PB Arsenal stages disaster drill
Mock explosion tests preparedness for chemical calamity
BY KATHERINE MARKS ARKANSAS DEMOCRAT-GAZETTE

WHITE HALL — Thousands of people in and around the Pine Bluff Arsenal spent the better part of Wednesday preparing for an event they hope they’ll never have to see in real life.
   
The event, an annual exercise of the Chemical Stockpile Emergency Preparedness Program, involved a mock explosion that resulted in four injuries, including exposure to the nerve agent VX.
   
In the scenario a forklift is operating in an igloo containing VX-filled land mines. When the battery in the forklift explodes, it sends the forklift, which is holding one drum containing land mines, crashing into the igloo door and causes three land mines to leak the deadly agent. VX is thick and doesn’t evaporate quickly, so it likely won’t produce a plume, but it can kill those who encounter it.
   
Sirens signaling an accident went off at 8:47 a.m. and the arsenal went into lockdown.
   
Within five minutes 40 employees at the arsenal’s Emergency Operations Center began calling officials nearby to discuss whether residents should evacuate or seek shelter in place. The employees were tracking wind patterns and communicating with those near the scene of the mock accident about the status of the patients.
   
“You have to have your people prepared in case anything does happen,” said Army spokesman Dick Sloan, who escorted members of the media through the arsenal during the exercise.
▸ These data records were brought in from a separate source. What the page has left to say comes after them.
(* ===== verification/Encryption.v ===== *)
(** * Message encryption (backend/app/core/encryption.py)

    Versioned envelopes around Fernet tokens, with a ring of data keys.
    Fernet and HKDF come from the [cryptography] package and are the [Crypto]
    class; [CryptoLaws] states what the Fernet specification promises. *)

From S2P Require Import Prelude PyStr Json JsonLoads Models Session Identifiers.
Local Open Scope Z_scope.

(** ** Base 64 *)

(** The URL-safe alphabet. *)
Definition b64_char (d : Z) : Z :=
  if d <? 26 then 65 + d else if d <? 52 then 71 + d else if d <? 62 then d - 4
  else if d =? 62 then 45 else 95.

(** [altchars] are translated to the standard alphabet first, so both
    spellings of the last two digits decode. *)
Definition b64_val (c : Z) : option Z :=
  if (65 <=? c) && (c <=? 90) then Some (c - 65)
  else if (97 <=? c) && (c <=? 122) then Some (c - 71)
  else if is_digit c then Some (c + 4)
  else if (c =? 45) || (c =? 43) then Some 62
  else if (c =? 95) || (c =? 47) then Some 63
  else None.

Fixpoint b64encode (bs : bytes) : pystr :=
  match bs with
  | [] => []
  | [a] => [b64_char (a / 4); b64_char (a mod 4 * 16); 61; 61]
  | [a; b] => [b64_char (a / 4); b64_char (a mod 4 * 16 + b / 16); b64_char (b mod 16 * 4); 61]
  | a :: b :: c :: rest =>
      [b64_char (a / 4); b64_char (a mod 4 * 16 + b / 16); b64_char (b mod 16 * 4 + c / 64); b64_char (c mod 64)]
      ++ b64encode rest
  end.

(** [base64.b64decode(s, altchars=b"-_", validate=True)]. *)
Fixpoint b64decode (s : pystr) : option bytes :=
  match s with
  | [] => Some []
  | a :: b :: c :: d :: rest =>
      x ← b64_val a; y ← b64_val b;
      match rest with
      | [] =>
          if (c =? 61) && (d =? 61) then Some [x * 4 + y / 16]
          else
            z ← b64_val c;
            if d =? 61 then Some [x * 4 + y / 16; y mod 16 * 16 + z / 4]
            else w ← b64_val d; Some [x * 4 + y / 16; y mod 16 * 16 + z / 4; z mod 4 * 64 + w]
      | _ :: _ =>
          z ← b64_val c; w ← b64_val d; tail ← b64decode rest;
          Some (x * 4 + y / 16 :: y mod 16 * 16 + z / 4 :: z mod 4 * 64 + w :: tail)
      end
  | _ => None
  end.

Example b64_example :
  b64encode (py "any carnal pleas") = py "YW55IGNhcm5hbCBwbGVhcw=="
  /\ b64decode (py "YW55IGNhcm5hbCBwbGVhcw==") = Some (py "any carnal pleas")
  /\ b64decode (py "YW55IGNhcm5hbCBwbGVhcw=") = None.
Proof. vm_compute. split_and!; reflexivity. Qed.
For the first time since 9/11, the arsenal allowed newsmen into the arsenal during the exercise.
   
Security was so tight that despite prior arrangements, it took several phone calls and 20 minutes for the media van to get into the arsenal and another several minutes to gain entry to the operations center.
   
At the clinic for the workers playing injured, emergency medical technicians, nurses and doctors discussed the patients they would be treating. One had an eye injury, another had an object stuck in his neck that would likely result in a spine injury. All had been exposed to the nerve agent in the scenario.
   
The injured first had to be showered and sponged off in a white tent outside the clinic. Actual showers were skipped because of the cold weather Wednesday.
   
Inside the small clinic, charts recapped the symptoms that exposure to each agent will cause. The chart for such nerve agents as VX listed sudden loss of consciousness and convulsions under “large exposure.”
   
About 150 evaluators from across the country monitored the exercise and will have a preliminary report Monday on performance and the improvements needed, Sloan said. The report will be available to the public about 45 to 60 days after that.
   
Wednesday’s exercise cost millions of dollars and involved thousands from across the region and country, Sloan said.
   
Besides arsenal personnel, the exercise involved personnel from Jefferson Regional Medical Center, the Arkansas Department of Emergency Management, the Federal Emergency Management Agency, the Arkansas Department of Health and Human Services, and Jefferson, Grant, Saline, Pulaski, Lonoke, Prairie, Arkansas, Lincoln, Cleveland and Dallas counties.
   
The arsenal, one of eight sites where the nation stores its chemical weapons, holds about 12 percent of the United States’ chemical-weapons stockpile. Incineration of the chemical weapons, which began March 29, is on hold until May because of an incinerator maintenance project.